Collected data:
━━━━━━━━━━
(** * discrete_shocklets: kernels, weighting functions and array utilities

    A shallow embedding of [discrete_shocklets/utils.py],
    [discrete_shocklets/kernel_functions.py] and
    [discrete_shocklets/weighting_functions.py].

    A one-dimensional numpy array is a [list]; a two-dimensional array is a
    list of rows.  The element type is abstract: every function is written
    once over the interface [FloatOps], which has two instances below,

    - [binary64]: IEEE-754 double precision (Rocq's primitive floats), the
      arithmetic numpy's [float64] arrays really use; the functions compute
      on it, so the behaviour of the code on a concrete array is obtained by
      evaluation;
    - [xreal]: the real numbers extended with [+inf], [-inf] and [NaN], with
      exact arithmetic on the finite values and the IEEE-754 rules for the
      special values (division by zero included).  Rounding and overflow do
      not exist there; it is the model in which the algebraic laws of the
      functions are stated for all arrays.

    A Python exception is a [Raise] result. *)

From Stdlib Require Import List ZArith Bool Lia Reals Lra QArith Qabs.
From Stdlib Require Import Permutation Sorted.
From Stdlib Require Import Floats.
Import ListNotations.

Close Scope Q_scope.

(** ** Results of Python calls *)

Inductive exn : Type :=
| ValueError
| IndexError.

Inductive result (A : Type) : Type :=
| Ok (a : A)
| Raise (e : exn).

Arguments Ok {A} a.
Arguments Raise {A} e.

Definition bind {A B : Type} (r : result A) (k : A -> result B) : result B :=
  match r with
  | Ok a => k a
  | Raise e => Raise e
  end.

Notation "x <- r ;; k" := (bind r (fun x => k))
  (at level 61, r at next level, right associativity).

(** ** The arithmetic of array elements *)

Class FloatOps (F : Type) : Type := {
  of_Z : Z -> F;            (* a Python int used as a float *)
  fopp : F -> F;
  fadd : F -> F -> F;
  fsub : F -> F -> F;
  fmul : F -> F -> F;
  fdiv : F -> F -> F;
  fsqrt : F -> F;
  feqb : F -> F -> bool;    (* [==] *)
  fltb : F -> F -> bool;    (* [<] *)
  ffinite : F -> bool       (* neither an infinity nor NaN *)
}.

(** The elementary functions numpy takes from the C library: [**],
    [np.exp] and [np.log10]. *)
Class Libm (F : Type) : Type := {
  fpow : F -> F -> F;
  fexp : F -> F;
  flog10 : F -> F
}.

Section Arrays.

Context {F : Type} {ops : FloatOps F}.

Definition fzero : F := of_Z 0.
Definition fone : F := of_Z 1.
Definition ftwo : F := of_Z 2.

(** [x != x] holds of NaN only. *)
Definition fisnan (x : F) : bool := negb (feqb x x).

(** [len(arr)] as the float a numpy expression converts it to. *)
Definition flen (arr : list F) : F := of_Z (Z.of_nat (length arr)).

(** *** Python's builtins [min] and [max] over an iterable

    The first item is the candidate; a later item replaces it when
    [item < candidate] (for [max]: [item > candidate]).  An empty iterable
    raises [ValueError]. *)
Definition py_min (arr : list F) : result F :=
  match arr with
  | [] => Raise ValueError
  | x :: rest =>
      Ok (fold_left (fun cur item => if fltb item cur then item else cur) rest x)
  end.

Definition py_max (arr : list F) : result F :=
  match arr with
  | [] => Raise ValueError
  | x :: rest =>
      Ok (fold_left (fun cur item => if fltb cur item then item else cur) rest x)
  end.

(** *** numpy reductions

    [np.sum] adds from left to right ([0.0] for an empty array).  numpy sums
    blocks of eight or more elements pairwise; the two orders agree on
    shorter arrays and, in exact arithmetic, on all. *)
Definition np_sum (arr : list F) : F := fold_left fadd arr fzero.

(** [np.min] and [np.max]: a NaN met first wins, and they raise
    [ValueError] on an empty array. *)
Definition np_minimum (a b : F) : F :=
  if fisnan a then a else if fisnan b then b else if fltb b a then b else a.

Definition np_maximum (a b : F) : F :=
  if fisnan a then a else if fisnan b then b else if fltb a b then b else a.

Definition np_min (arr : list F) : result F :=
  match arr with
  | [] => Raise ValueError
  | x :: rest => Ok (fold_left np_minimum rest x)
  end.

Definition np_max (arr : list F) : result F :=
  match arr with
  | [] => Raise ValueError
  | x :: rest => Ok (fold_left np_maximum rest x)
  end.

(** [arr.mean()]: the sum divided by the number of elements. *)
Definition np_mean (arr : list F) : F := fdiv (np_sum arr) (flen arr).

(** [arr.std()]: the deviations from the mean are squared, averaged, and the
    square root is taken. *)
Definition np_std (arr : list F) : F :=
  let arrmean := np_mean arr in
  let x := map (fun v => fsub v arrmean) arr in
  let x := map (fun v => fmul v v) x in
  fsqrt (fdiv (np_sum x) (flen arr)).

(** [a + b] on two arrays of one shape. *)
Fixpoint np_add (a b : list F) : list F :=
  match a, b with
  | x :: a', y :: b' => fadd x y :: np_add a' b'
  | _, _ => []
  end.

(** [np.diff(a)]: [a[i+1] - a[i]]. *)
Fixpoint np_diff (a : list F) : list F :=
  match a with
  | x :: (y :: _) as rest => fsub y x :: np_diff rest
  | _ => []
  end.

(** [res[:k] = v] and [res[k:] = v]. *)
Definition assign_upto (k : nat) (v : F) (res : list F) : list F :=
  map (fun _ => v) (firstn k res) ++ skipn k res.

Definition assign_from (k : nat) (v : F) (res : list F) : list F :=
  firstn k res ++ map (fun _ => v) (skipn k res).

(** [np.linspace(start, stop, num)], after numpy's [function_base.py]: the
    indices [0 .. num-1] are scaled by the step, shifted by [start], and the
    last sample is overwritten with [stop]. *)
Definition np_linspace (start stop : F) (num : nat) : list F :=
  let div := of_Z (Z.of_nat (num - 1)) in
  let y := map (fun n => of_Z (Z.of_nat n)) (seq 0 num) in
  let delta := fsub stop start in
  let y :=
    if (0 <? num - 1)%nat then
      let step := fdiv delta div in
      if feqb step fzero
      then map (fun v => fmul (fdiv v div) delta) y
      else map (fun v => fmul v step) y
    else map (fun v => fmul v delta) y in
  let y := map (fun v => fadd v start) y in
  if (1 <? num)%nat then removelast y ++ [stop] else y.

(** ** utils.py *)

(** The comprehension [[x[n] - x[n - 1] for n in range(1, len(x))]]. *)
Definition backward_differences (x : list F) : list F :=
  map (fun n => fsub (nth n x fzero) (nth (n - 1) x fzero))
      (seq 1 (length x - 1)).

(** [diff(sequence, ghost)].  With [ghost] the array [x] has one more cell
    than [sequence]: [x[1:]] is the sequence and [x[0]] is [sequence[0]],
    whose evaluation raises [IndexError] on an empty sequence. *)
Definition diff (sequence : list F) (ghost : bool) : result (list F) :=
  if negb ghost then
    Ok (backward_differences sequence)
  else
    match sequence with
    | [] => Raise IndexError
    | s0 :: _ => Ok (backward_differences (s0 :: sequence))
    end.

(** [zero_norm(arr)]:
    [arr = 2 * (arr - min(arr)) / (max(arr) - min(arr)) - 1], then
    [arr - np.sum(arr) / len(arr)].  Nothing is tested before the division:
    only the builtins [min] and [max] can raise. *)
Definition zero_norm (arr : list F) : result (list F) :=
  mn <- py_min arr ;;
  mx <- py_max arr ;;
  let arr1 :=
    map (fun v => fsub (fdiv (fmul ftwo (fsub v mn)) (fsub mx mn)) fone) arr in
  let m := fdiv (np_sum arr1) (flen arr1) in
  Ok (map (fun v => fsub v m) arr1).

(** What [normalize] returns: the array alone, or the triple when [stats]
    is true. *)
Inductive normalized : Type :=
| Normed (normed : list F)
| NormedStats (normed : list F) (mean std : F).

Definition normalize (arr : list F) (stats : bool) : normalized :=
  let mean := np_mean arr in
  let std := np_std arr in
  let normed := map (fun v => fdiv (fsub v mean) std) arr in
  if negb stats then Normed normed
  else NormedStats normed mean std.

Definition renormalize (arr : list F) (mean std : F) : list F :=
  map (fun v => fdiv (fsub v mean) std) arr.

End Arrays.

(** *** In-place row normalisation

    [row_normalize] and [row_unnormalize] write into the array object [X]
    they are given and return that same object.  The content of [X] is
    threaded through: each function maps the content before the call to its
    result and the content after the call. *)

Section Rows.

Context {F : Type} {ops : FloatOps F}.

Definition matrix : Type := list (list F).

(** [for row in range(X.shape[0])]: the rows are visited in order and each
    iteration reads and writes row [row] only.  The mean and the standard
    deviation are both taken before the row is changed. *)
Fixpoint row_normalize_rows (X : matrix) : matrix * list F * list F :=
  match X with
  | [] => ([], [], [])
  | row :: rest =>
      let mean := np_mean row in
      let std := np_std row in
      let row1 := map (fun v => fsub v mean) row in      (* X[row] -= means[row] *)
      let row2 := map (fun v => fdiv v std) row1 in      (* X[row] /= stds[row] *)
      let '(rest', means, stds) := row_normalize_rows rest in
      (row2 :: rest', mean :: means, std :: stds)
  end.

(** Returns [(means, stds)] together with the new content of [X]; the first
    component of the Python triple is [X] itself. *)
Definition row_normalize (X : matrix) : (list F * list F) * matrix :=
  let '(X', means, stds) := row_normalize_rows X in ((means, stds), X').

(** [stds[row]] and [means[row]] raise [IndexError] past the end of the
    vector; the rows written before that stay written. *)
Fixpoint row_unnormalize (X : matrix) (means stds : list F)
  : result unit * matrix :=
  match X with
  | [] => (Ok tt, [])
  | row :: rest =>
      match stds with
      | [] => (Raise IndexError, X)
      | s :: stds' =>
          let row1 := map (fun v => fmul v s) row in     (* X[row] *= stds[row] *)
          match means with
          | [] => (Raise IndexError, row1 :: rest)
          | m :: means' =>
              let row2 := map (fun v => fadd v m) row1 in (* X[row] += means[row] *)
              let '(r, rest') := row_unnormalize rest means' stds' in
              (r, row2 :: rest')
          end
      end
  end.

(** What the two loops do to one row: [row -= mean; row /= std], and
    [row *= s; row += m]. *)
Definition normalized_row (row : list F) : list F :=
  map (fun v => fdiv v (np_std row)) (map (fun v => fsub v (np_mean row)) row).

Definition unnormalized_row (row : list F) (m s : F) : list F :=
  map (fun v => fadd v m) (map (fun v => fmul v s) row).


End Rows.

(** *** top_k *)

Section TopK.

Context {F : Type} {ops : FloatOps F}.

(** Stable insertion sort: [x] is put in front of the first element it may
    precede. *)
Fixpoint insert_sorted {A : Type} (precedes : A -> A -> bool) (x : A) (l : list A)
  : list A :=
  match l with
  | [] => [x]
  | y :: l' =>
      if precedes x y then x :: l else y :: insert_sorted precedes x l'
  end.

Definition stable_sort {A : Type} (precedes : A -> A -> bool) (l : list A)
  : list A :=
  fold_right (insert_sorted precedes) [] l.

(** [np.argpartition(a, kth)].  numpy checks [kth] only when the array has
    elements: on a non-empty array it raises [ValueError] unless
    [-len(a) <= kth < len(a)], and on an empty array every [kth] is
    accepted and the result is the empty index array.  Otherwise the
    result is a permutation of the indices that puts the [kth] smallest
    element in its sorted place, smaller ones before it and the others
    after.  numpy leaves the order inside the two sides open; the indices
    are here in increasing order of their values, which is one such
    permutation for every [kth]. *)
Definition np_argpartition (a : list F) (kth : Z) : result (list nat) :=
  let n := Z.of_nat (length a) in
  if (negb (n =? 0) && ((kth <? - n) || (n <=? kth)))%Z then Raise ValueError
  else
    Ok (stable_sort
          (fun i j => negb (fltb (nth j a fzero) (nth i a fzero)))
          (seq 0 (length a))).

(** The slice [l[start:]]: a negative [start] counts from the end, and both
    ends are clipped. *)
Definition slice_from {A : Type} (start : Z) (l : list A) : list A :=
  let n := Z.of_nat (length l) in
  if (start <? 0)%Z then skipn (Z.to_nat (Z.max (n + start) 0)) l
  else skipn (Z.to_nat start) l.

(** [arr[inds]] for an array of indices: [IndexError] on an index out of
    bounds. *)
Fixpoint np_take {A : Type} (arr : list A) (inds : list nat) : result (list A) :=
  match inds with
  | [] => Ok []
  | i :: inds' =>
      match nth_error arr i with
      | None => Raise IndexError
      | Some v => vs <- np_take arr inds' ;; Ok (v :: vs)
      end
  end.

(** [sorted(top, key=lambda t: t[1], reverse=True)]: descending and stable. *)
Definition sorted_by_value_desc {W : Type} (top : list (W * F)) : list (W * F) :=
  stable_sort (fun s t => negb (fltb (snd s) (snd t))) top.

Definition top_k {W : Type} (indices : list F) (words : list W) (k : Z)
  : result (list (W * F)) :=
  p <- np_argpartition indices (- k) ;;
  let inds := slice_from (- k) p in
  topkwords <- np_take words inds ;;
  topkvals <- np_take indices inds ;;
  let top := combine topkwords topkvals in
  Ok (sorted_by_value_desc top).

End TopK.

(** *** window_argmaxes *)

Section Windows.

Context {F : Type} {ops : FloatOps F}.
(** Two strings without underscore that are followed by one are equal
    when the wholes are. *)
Lemma before_underscore s1 s2 r1 r2 :
  lacks "_" s1 = true -> lacks "_" s2 = true ->
  s1 +:+ String "_" r1 = s2 +:+ String "_" r2 -> s1 = s2.
Proof.
  revert s2. induction s1 as [| c s1 IH]; intros [| c' s2]; unfold lacks;
    simpl; intros H1 H2 Heq.
  - reflexivity.
  - injection Heq as <- _. discriminate.
  - injection Heq as -> _. discriminate.
  - injection Heq as -> Heq. f_equal.
    apply andb_true_iff in H1 as [_ H1]. apply andb_true_iff in H2 as [_ H2].
    by apply (IH s2 H1 H2).
Qed.

Lemma output_name_index s1 s2 i j :
  ExtractMain.output_name_for s1 i = ExtractMain.output_name_for s2 j -> i = j.
Proof.
  unfold ExtractMain.output_name_for. intros H.
  apply format_02d_inj.
  eapply before_underscore; [apply format_02d_lacks_underscore..| exact H].
Qed.

Lemma joinpath_inj dir n1 n2 :
  ExtractMain.joinpath dir n1 = ExtractMain.joinpath dir n2 -> n1 = n2.
Proof.
  unfold ExtractMain.joinpath. destruct (String.eqb dir "/"); intros H.
  - by apply (String.app_inj "/") in H.
  - apply (String.app_inj dir) in H. by apply (String.app_inj "/") in H.
Qed.

(** X16: the output file of a source carries its place in the list: two
    sources at different places of a run, whatever their directories, get
    different output files, so no output of a run overwrites another. *)
Theorem output_files_differ_by_index (output_dir s1 s2 : string) (i j : Z) :
  i <> j ->
  ExtractMain.joinpath output_dir (ExtractMain.output_name_for s1 i) <>
  ExtractMain.joinpath output_dir (ExtractMain.output_name_for s2 j).
Proof. intros Hij H. eapply Hij, output_name_index, joinpath_inj, H. Qed.

(** * A whole run of the extraction *)

Lemma output_paths_index output_dir i paths o :
  In o (output_paths output_dir i paths) ->
  exists s j, i <= j /\
    o = ExtractMain.joinpath output_dir (ExtractMain.output_name_for s j).
Proof.
  revert i. induction paths as [| s paths IH]; intros i; simpl; [tauto |].
  intros [<- | Ho].
  - exists s, i. split; [lia | reflexivity].
  - destruct (IH (i + 1) Ho) as (s' & j & Hj & ->). exists s', j. split; [lia | done].
Qed.

Lemma source_with_table_insert (fs : filesystem) o f p t :
  p <> o -> source_with_table fs p t -> source_with_table (<[o := f]> fs) p t.
Proof.
  intros Hp (db & Hdb & Ht & Hpk). exists db.
  by rewrite lookup_insert_ne by congruence.
Qed.

Lemma Forall2_source_insert (fs : filesystem) o f paths tables :
  ~ In o paths ->
  Forall2 (source_with_table fs) paths tables ->
  Forall2 (source_with_table (<[o := f]> fs)) paths tables.
Proof.
  intros Ho Hall. induction Hall as [| p t paths tables Hp Hall IH];
    constructor.
  - apply source_with_table_insert; [| exact Hp]. intros ->. apply Ho. by left.
  - apply IH. intros Hin. apply Ho. by right.
Qed.

(** The loop over sources that have their table, none of them being one
    of the output files. *)
Lemma main_loop_ok output_dir paths tables (fs : filesystem) i total :
  Forall2 (source_with_table fs) paths tables ->
  (forall o, In o (output_paths output_dir i paths) -> ~ In o paths) ->
  exists fs',
    ExtractMain.main_loop fs output_dir i paths total =
      (Ok (total + rows_to_extract tables), fs') /\
    (forall p, ~ In p (output_paths output_dir i paths) -> fs' !! p = fs !! p) /\
    Forall2 (fun o t => fs' !! o =
                        Some (Extract.output_file (Extract.select_duplicates t)))
            (output_paths output_dir i paths) tables.
Proof.
  revert tables fs i total.
  induction paths as [| s paths IH]; intros tables fs i total Hall Hout.
  - apply Forall2_nil_inv_l in Hall as ->. exists fs.
    unfold rows_to_extract. simpl. rewrite Z.add_0_r.
    split; [reflexivity |]. split; [done | constructor].
  - apply Forall2_cons_inv_l in Hall as (t & tables' & Hs & Hall & ->).
    cbn [ExtractMain.main_loop output_paths] in *.
    set (o := ExtractMain.joinpath output_dir (ExtractMain.output_name_for s i)) in *.
    assert (Ho : ~ In o (s :: paths)) by (apply Hout; by left).
    destruct Hs as (db & Hdb & Ht & Hpk).
    rewrite (extract_ok fs s o db t); [| | exact Hdb | exact Ht | exact Hpk].
    2:{ intros Heq. apply Ho. by left. }
    destruct (IH tables'
                (<[o := Extract.output_file (Extract.select_duplicates t)]> fs)
                (i + 1) (total + count_rows (Extract.select_duplicates t)))
      as (fs' & Hrun & Hframe & Houts).
    { apply Forall2_source_insert; [| exact Hall].
      intros Hin. apply Ho. by right. }
    { intros o' Ho' Hin. apply (Hout o'); by right. }
    exists fs'. split; [| split].
    + rewrite Hrun. f_equal. f_equal. unfold rows_to_extract, count_rows.
      cbn [map fold_right]. rewrite select_duplicates_length. lia.
    + intros p Hp. rewrite Hframe by (intros Hin; apply Hp; by right).
      apply lookup_insert_ne. intros <-. apply Hp. by left.
    + constructor; [| exact Houts].
      rewrite Hframe; [apply lookup_insert_eq |].
      intros Hin. apply output_paths_index in Hin as (s' & j & Hj & Heq).
      apply joinpath_inj, output_name_index in Heq. lia.
Qed.

Lemma rows_to_extract_even tables : Z.even (rows_to_extract tables) = true.
Proof.
  unfold rows_to_extract. induction tables as [| t tables IH]; [reflexivity |].
  cbn [map fold_right]. rewrite Z.even_add, IH, Z.even_mul. reflexivity.
Qed.

(** X17: a run of the extraction over a list of sources that have their
    table, with [id] as the primary key, none of them being one of the
    output files, ends well: the total it logs is twice the number of
    duplicated payload groups of all the sources, the output file of every
    source holds the rows extracted from that source, and no other file
    is changed. *)
Theorem extraction_run_total (cwd : string) (a : ExtractMain.args)
    (fs : filesystem) (paths : list string) (tables : list table) :
  Extract.read_sqlite_paths cwd fs (resolve cwd (ExtractMain.input_list a))
    = Ok paths ->
  Forall2 (source_with_table fs) paths tables ->
  (forall o, In o (output_paths (resolve cwd (ExtractMain.output_dir a)) 1 paths) ->
             ~ In o paths) ->
  exists fs',
    ExtractMain.main cwd a fs = (Ok (rows_to_extract tables), fs') /\
    Z.even (rows_to_extract tables) = true /\
    (forall p, ~ In p (output_paths (resolve cwd (ExtractMain.output_dir a)) 1 paths) ->
               fs' !! p = fs !! p) /\
    Forall2 (fun o t => fs' !! o =
                        Some (Extract.output_file (Extract.select_duplicates t)))
            (output_paths (resolve cwd (ExtractMain.output_dir a)) 1 paths) tables.
Proof.
  intros Hread Hall Hout. unfold ExtractMain.main. rewrite Hread.
  destruct (main_loop_ok (resolve cwd (ExtractMain.output_dir a)) paths tables
              fs 1 0 Hall Hout) as (fs' & Hrun & Hframe & Houts).
  exists fs'. rewrite Hrun. simpl.
  split; [reflexivity |]. split; [apply rows_to_extract_even |]. by split.
Qed.

Lemma main_loop_app (fs : filesystem) output_dir i l1 l2 total :
  ExtractMain.main_loop fs output_dir i (l1 ++ l2) total =
  match ExtractMain.main_loop fs output_dir i l1 total with
  | (Ok total', fs') =>
      ExtractMain.main_loop fs' output_dir (i + Z.of_nat (length l1)) l2 total'
  | failed => failed
  end.
Proof.
  revert fs i total. induction l1 as [| s l1 IH]; intros fs i total.
  - cbn [app length ExtractMain.main_loop]. by rewrite Z.add_0_r.
  - cbn [app length ExtractMain.main_loop].
    destruct (Extract.extract_duplicates_for_file fs s _) as [[rows | e] fs1];
      [| reflexivity].
    rewrite IH. by replace (i + 1 + Z.of_nat (length l1))
                     with (i + Z.of_nat (S (length l1))) by lia.
Qed.

Lemma output_paths_app output_dir i l1 l2 :
  output_paths output_dir i (l1 ++ l2) =
  output_paths output_dir i l1
    ++ output_paths output_dir (i + Z.of_nat (length l1)) l2.
Proof.
  revert i. induction l1 as [| s l1 IH]; intros i.
  - cbn [app length output_paths]. by rewrite Z.add_0_r.
  - cbn [app length output_paths]. rewrite IH.
    by replace (i + 1 + Z.of_nat (length l1))
         with (i + Z.of_nat (S (length l1))) by lia.
Qed.

Lemma output_paths_range output_dir i paths o :
  In o (output_paths output_dir i paths) ->
  exists s j, i <= j < i + Z.of_nat (length paths) /\
    o = ExtractMain.joinpath output_dir (ExtractMain.output_name_for s j).
Proof.
  revert i. induction paths as [| s paths IH]; intros i; [simpl; tauto |].
  cbn [output_paths length]. intros [<- | Ho].
  - exists s, i. split; [lia | reflexivity].
  - destruct (IH (i + 1) Ho) as (s' & j & Hj & ->). exists s', j. split; [lia | done].
Qed.

Lemma Forall2_lookup_insert_ne {B} (fs : filesystem) o f (outs : list string)
    (l : list B) (F : B -> file) :
  ~ In o outs ->
  Forall2 (fun o' x => fs !! o' = Some (F x)) outs l ->
  Forall2 (fun o' x => <[o := f]> fs !! o' = Some (F x)) outs l.
Proof.
  intros Ho Hall. induction Hall as [| o' x outs l Hx Hall IH]; constructor.
  - rewrite lookup_insert_ne; [exact Hx |]. intros ->. apply Ho. by left.
  - apply IH. intros Hin. apply Ho. by right.
Qed.

(** X19: a source that fails stops the run of the extraction where it
    is.  When the files listed first have their table with [id] as the
    primary key, and the next one has a table in which two of the rows to
    copy have the same id, the run raises the IntegrityError of that file:
    the outputs of the files before it hold their extracted rows, its own
    output holds a table without rows, and no other file is changed, so
    that nothing is written for the files listed after it. *)
Theorem extraction_run_stops_at_failure (cwd : string) (a : ExtractMain.args)
    (fs : filesystem) (good rest : list string) (bad : string)
    (tables : list table) (db : database) (t : table) :
  Extract.read_sqlite_paths cwd fs (resolve cwd (ExtractMain.input_list a))
    = Ok (good ++ bad :: rest) ->
  Forall2 (source_with_table fs) good tables ->
  fs !! bad = Some (SqliteFile db) ->
  credible_set_table db = Some t ->
  ~ NoDup (map id (Extract.select_duplicates t)) ->
  (forall o,
     In o (output_paths (resolve cwd (ExtractMain.output_dir a)) 1 (good ++ [bad])) ->
     ~ In o (good ++ [bad])) ->
  exists fs',
    ExtractMain.main cwd a fs =
      (Raise (IntegrityError "UNIQUE constraint failed: credible_set_table.id"),
       fs') /\
    Forall2 (fun o t => fs' !! o =
                        Some (Extract.output_file (Extract.select_duplicates t)))
            (output_paths (resolve cwd (ExtractMain.output_dir a)) 1 good) tables /\
    fs' !! ExtractMain.joinpath (resolve cwd (ExtractMain.output_dir a))
             (ExtractMain.output_name_for bad (1 + Z.of_nat (length good)))
      = Some (Extract.output_file []) /\
    (forall p,
       ~ In p (output_paths (resolve cwd (ExtractMain.output_dir a)) 1
                 (good ++ [bad])) ->
       fs' !! p = fs !! p).
Proof.
  intros Hread Hall Hdb Ht Hrep Hout. unfold ExtractMain.main. rewrite Hread.
  set (dir := resolve cwd (ExtractMain.output_dir a)) in *.
  set (o := ExtractMain.joinpath dir
              (ExtractMain.output_name_for bad (1 + Z.of_nat (length good)))).
  rewrite output_paths_app in Hout. cbn [output_paths] in Hout. fold o in Hout.
  assert (Hgood : forall o', In o' (output_paths dir 1 good) -> ~ In o' good).
  { intros o' Ho' Hin. apply (Hout o'); apply in_or_app; by left. }
  assert (Hbo : bad <> o).
  { intros Heq. apply (Hout o); apply in_or_app; right; [by left |].
    rewrite <- Heq. by left. }
  assert (Hbad : ~ In bad (output_paths dir 1 good)).
  { intros Hin. apply (Hout bad); apply in_or_app; [by left | right; by left]. }
  assert (Ho : ~ In o (output_paths dir 1 good)).
  { intros Hin. apply output_paths_range in Hin as (s' & j & Hj & Heq).
    apply joinpath_inj, output_name_index in Heq. lia. }
  destruct (main_loop_ok dir good tables fs 1 0 Hall Hgood)
    as (fs1 & Hrun & Hframe & Houts).
  rewrite main_loop_app, Hrun. cbn [ExtractMain.main_loop]. fold o.
  rewrite (extract_repeated_id fs1 bad o db t Hbo); [| | exact Ht | exact Hrep].
  2:{ by rewrite Hframe. }
  eexists. split; [reflexivity |]. split; [| split].
  - by apply Forall2_lookup_insert_ne.
  - apply lookup_insert_eq.
  - intros p Hp. rewrite output_paths_app in Hp. cbn [output_paths] in Hp.
    fold o in Hp.
    rewrite lookup_insert_ne.
    + apply Hframe. intros Hin. apply Hp, in_or_app. by left.
    + intros <-. apply Hp, in_or_app. right. by left.
Qed.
━━━━━━━━━━
How to complete this task ▸ Please copy the lines in the records above between the one holding "1 (good ++ [bad])) ->" and the one holding "intros Hread Hall Hdb", inclusive, exactly and with no other line.

Final answer ▸
     In o (output_paths (resolve cwd (ExtractMain.output_dir a)) 1 (good ++ [bad])) ->
     ~ In o (good ++ [bad])) ->
  exists fs',
    ExtractMain.main cwd a fs =
      (Raise (IntegrityError "UNIQUE constraint failed: credible_set_table.id"),
       fs') /\
    Forall2 (fun o t => fs' !! o =
                        Some (Extract.output_file (Extract.select_duplicates t)))
            (output_paths (resolve cwd (ExtractMain.output_dir a)) 1 good) tables /\
    fs' !! ExtractMain.joinpath (resolve cwd (ExtractMain.output_dir a))
             (ExtractMain.output_name_for bad (1 + Z.of_nat (length good)))
      = Some (Extract.output_file []) /\
    (forall p,
       ~ In p (output_paths (resolve cwd (ExtractMain.output_dir a)) 1
                 (good ++ [bad])) ->
       fs' !! p = fs !! p).
Proof.
  intros Hread Hall Hdb Ht Hrep Hout. unfold ExtractMain.main. rewrite Hread.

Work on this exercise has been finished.